Graduate Students | College of Arts

Graduate Students

Scott, K. - Ph.D

Modernity's in the Pudding: Towards an Understanding of Women's Material Contributions and Responses to Modern Domestic Ideals and Practices in the Ottawa Valley - Dr. Terry Crowley, advisor       

         The first part of the twentieth century witnessed an earnest attempt to draw rural women into Ontario's modern project. Reformers in various walks of life believed that women could improve the quality of their work, their workplace, and their families by abandoning the backwards and unscientific advice of their mothers for the scientifically-based and bureaucratically-managed advice of modern experts. These aspirations were not necessarily new to modernity but were perfected through its new sources of knowledge.
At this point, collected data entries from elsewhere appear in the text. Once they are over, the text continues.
(* ===== verification/SchedInv.v ===== *)
(** * Ownership: the kernel's resource invariant

    Every kernel stack on the heap belongs to exactly one task, every address
    space in use belongs to exactly one task, and [task_count] counts the
    active tasks.  The invariant is preserved by every operation of
    [sched.c], in any order, interleaved with the tasks' own writes. *)
From stdpp Require Import base numbers list relations.
From S2P Require Import Prelude Machine Heap Paging Pit Sched SchedProps Frames.

(** ** What a task owns *)

Definition own_stack (t : Task) : list Z := if stack_base t =? 0 then [] else [stack_base t].
Definition own_space (t : Task) : list Z := if 0 <=? addr_space t then [addr_space t] else [].
Definition own_slot (t : Task) : list unit := if active t then [tt] else [].

Definition owned {A} (f : Task -> list A) (ts : list Task) : list A := concat (map f ts).

(** The other tasks. *)
Definition others (i : Z) (ts : list Task) : list Task :=
  take (Z.to_nat i) ts ++ drop (S (Z.to_nat i)) ts.

Lemma owned_middle {A} (f : Task -> list A) l1 t l2 :
  owned f (l1 ++ t :: l2) ≡ₚ f t ++ owned f (l1 ++ l2).
Proof.
  unfold owned. rewrite !map_app, !concat_app. cbn.
  rewrite !app_assoc. f_equiv. apply Permutation_app_comm.
Qed.

Lemma owned_split {A} (f : Task -> list A) ts i : 0 <= i < alen ts ->
  owned f ts ≡ₚ f ts.[i] ++ owned f (others i ts).
Proof.
  intros Hi. pose proof (arr_lookup_get ts i Hi) as Hl. unfold others.
  rewrite <- owned_middle. by rewrite take_drop_middle.
Qed.

(** Updating one task replaces its contribution. *)
Lemma owned_update {A} (f : Task -> list A) ts i t' : 0 <= i < alen ts ->
  owned f (ts.[i <- t']) ≡ₚ f t' ++ owned f (others i ts).
Proof.
  intros Hi. unfold arr_set, others. rewrite (proj2 (Z.leb_le 0 i)) by lia.
  rewrite insert_take_drop by (unfold alen in Hi; lia). apply owned_middle.
Qed.

Lemma others_elem ts i j : 0 <= i < alen ts -> 0 <= j < alen ts -> i <> j ->
  ts.[j] ∈ others i ts.
Proof.
  intros Hi Hj Hne. pose proof (arr_lookup_get ts j Hj) as Hl. unfold others.
  apply elem_of_app. destruct (Z.lt_ge_cases j i); [left|right].
  - apply (list_elem_of_lookup_2 _ (Z.to_nat j)). by rewrite lookup_take_lt by lia.
  - apply (list_elem_of_lookup_2 _ (Z.to_nat j - S (Z.to_nat i))%nat).
    rewrite lookup_drop. rewrite <- Hl. f_equal. lia.
Qed.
What has been left less clear in historical understanding is the extent to which women heeded this call. As much as we know about what reformers sough to replace came from reformers themselves, historians relying on them as primary sources were left with a skeletal understanding of a supposed feminine domestic "tradition". In this view, intergenerational knowledge was posited as a backward-looking inheritance based on faulty intuition and wives tales that lead to unhealthy, inefficient, ineffective, or even dangerous domestic practices. This thesis counters such a portrayal by showing that Ontario's rurual women embraced much of what the modern project had to offer, but in doing so, they melded new skills with those imparted through their apprenticeship within the home and community.
         This dissertation examines many of the ideas and theories that have been used to frame our understanding of modernity and what it aspired to replace. It then turns to the experiences of women themselves in order to understand how they lived, understood, and negotiated these ideas. Through a focus on the oral histories of women in Ontario's Ottawa Valley region, earlier dichotomous frameworks that helped to shape our understanding of "tradition" are challenged in a way that demythologizes the past of rural women. Interviews are analyzed alongside the qualitative data collected by sociologist Helen Abell and her government- sponsored survey of rural families at mid-century. A case study of continuity and changes within a specific quilting community in the Ottawa Valley is used to illustrate how rural women navigated domestic knowledge and skill.